Ее темные, глубокие и чуть озорные глаза вдруг глянули на меня как будто из прошлого. Я невольно вздрогнул. Кажется, наконец удалось вспомнить, поймать то странное ощущение дежавю, которое преследовало меня весь вечер. Мне показалось, что я узнал эти глаза. В этом-то и была загвоздка — лицо знакомое и глаза знакомые, а все вместе порождает обманчивое, ложное ощущение.

– Софи, а ваша… — начал я.

– Водку брать будете? — просипел вдруг над ухом хриплый грубый голос.

Софья, вскрикнув от испуга, отшатнулась от меня, я обернулся и увидел прямо перед собой одутловатую рожу с заплывшими поросячьими глазками и сизым грушевидным носом.

– Чистая как слеза, — прошамкала рожа.

Незнакомец многообещающе распахнул ватник, во внутреннем кармане брякнули бутылки. Я брезгливо покачал головой. Софья, уже справившись с испугом, во все глаза глядела на необычного продавца.

– Возьми, командир, недорого отдам, — пообещал мужик, похожий на ночного упыря.

– Благодарю вас, нам не нужно, — ответил я, отворачиваясь.

Упырь, не желая отставать, обошел меня, снова интимно заглянул в лицо, обдав тошнотворным запахом застарелого перегара, чеснока и прелого ватника.

– Бери, говорю, не пожалеешь. Пару возьмешь, так я цену скину маленько.

Софи захихикала, откровенно забавляясь.

– Спасибо, не нужно! — свирепо гаркнул я.

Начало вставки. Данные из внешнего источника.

(** The environment variables without which the manager is not started. *)
Definition required_env_set (w : World) : Prop :=
  Getenv w "LBRY_API" <> "" /\ Getenv w "LBRY_API_TOKEN" <> ""
  /\ Getenv w "YOUTUBE_API_KEY" <> "" /\ Getenv w "AWS_S3_ID" <> ""
  /\ Getenv w "AWS_S3_SECRET" <> "" /\ Getenv w "AWS_S3_REGION" <> ""
  /\ Getenv w "AWS_S3_BUCKET" <> "".

End cmd.

(** A world for the examples: every variable is set to its own name but
    the Slack token, the blobs directory and the lbrycrd string, which
    are not set; the host name and the current user are known; the
    manager fails to start. *)
Definition sample_world : cmd.World :=
  cmd.mkWorld
    (fun k =>
       if String.eqb k "SLACK_TOKEN" || String.eqb k "BLOBS_DIRECTORY"
          || String.eqb k "LBRYCRD_STRING"
       then "" else k)
    ("host", None) ("/home/ytsync", None) ["queued"; "syncing"; "synced"; "failed"]
    (fun s l => existsb (String.eqb s) l)
    (fun _ => Some "start failed").

(** The manager that [ytSync] builds in the sample world from the
    default flags at time 0. *)
Definition sample_manager : cmd.SyncManager :=
  cmd.NewSyncManager false 3 false 0 0 false false 1 1
    "/home/ytsync/.lbrynet/blobfiles/" 1000 2048 "" "AWS_S3_ID" "AWS_S3_SECRET"
    "AWS_S3_REGION" "AWS_S3_BUCKET" "" false (cmd.mkSyncProperties 0 0 "")
    (cmd.mkAPIConfig "YOUTUBE_API_KEY" "LBRY_API" "LBRY_API_TOKEN" "").

(** ** Running heap code: the rules of the monad *)

Lemma run_bind {A B} (m : M A) (k : A -> M B) h a h' r :
  m h = Some (a, h') -> k a h' = r -> bind m k h = r.
Proof. intros Hm Hk. unfold bind. rewrite Hm. exact Hk. Qed.

Lemma run_load {A} (S : Store A) l a h :
  cells S h !! l = Some a -> load S (Some l) h = Some (a, h).
Proof. intros H. unfold load. rewrite H. reflexivity. Qed.

Lemma run_assign {A} (S : Store A) l upd a h :
  cells S h !! l = Some a ->
  assign S (Some l) upd h = Some (tt, with_cells S (insert l (upd a)) h).
Proof. intros H. unfold assign. rewrite H. reflexivity. Qed.

Lemma run_getter {A X} (S : Store A) (field : A -> option X) l a h :
  cells S h !! l = Some a -> getter S field (Some l) h = Some (field a, h).
Proof.
  intros H. unfold getter.
  eapply run_bind; [ apply run_load, H | reflexivity ].
Qed.

(** Reduction of the heap projections and of the record updates. *)
Ltac red_heap :=
  cbn [cells with_cells claimS streamS metadataS sourceS feeS signatureS
       claims streams metadatas sources fees signatures
       with_claims with_streams with_metadatas with_sources with_fees with_signatures].

Ltac red_pb :=
  cbn [pb.Claim.Version pb.Claim.ClaimType pb.Claim.Stream pb.Claim.PublisherSignature
       pb.Claim.set_Version pb.Claim.set_ClaimType pb.Claim.set_Stream
       pb.Claim.set_PublisherSignature pb.Claim.zero
       pb.Stream.Version pb.Stream.Metadata pb.Stream.Source
       pb.Stream.set_Version pb.Stream.set_Metadata pb.Stream.set_Source pb.Stream.zero
       pb.Metadata.Version pb.Metadata.Language pb.Metadata.Title pb.Metadata.Description
       pb.Metadata.Author pb.Metadata.License pb.Metadata.Nsfw pb.Metadata.Fee
       pb.Metadata.Thumbnail pb.Metadata.LicenseUrl
       pb.Metadata.set_Version pb.Metadata.set_Language pb.Metadata.set_Title
       pb.Metadata.set_Description pb.Metadata.set_Author pb.Metadata.set_License
       pb.Metadata.set_Nsfw pb.Metadata.set_Fee pb.Metadata.set_Thumbnail
       pb.Metadata.set_LicenseUrl pb.Metadata.zero
       pb.Source.Version pb.Source.SourceType pb.Source.Source pb.Source.ContentType
       pb.Source.set_Version pb.Source.set_SourceType pb.Source.set_Source
       pb.Source.set_ContentType pb.Source.zero
       pb.Fee.Version pb.Fee.Currency pb.Fee.Address pb.Fee.Amount
       pb.Fee.set_Version pb.Fee.set_Currency pb.Fee.set_Address pb.Fee.set_Amount
       pb.Fee.zero].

Упырь, подняв заплывшие очи к небу, развел руками и побрел дальше по перрону. Софья, отсмеявшись, сообщила мне:

– J'ai eu une belle peur.[5]

Я вскинул глаза и трагически развел руками, пародируя продавца. В ту же минуту упыриная рожа развернулась и крикнула нам:

– А то возьми, командир! Две за десятку, хрен с тобой.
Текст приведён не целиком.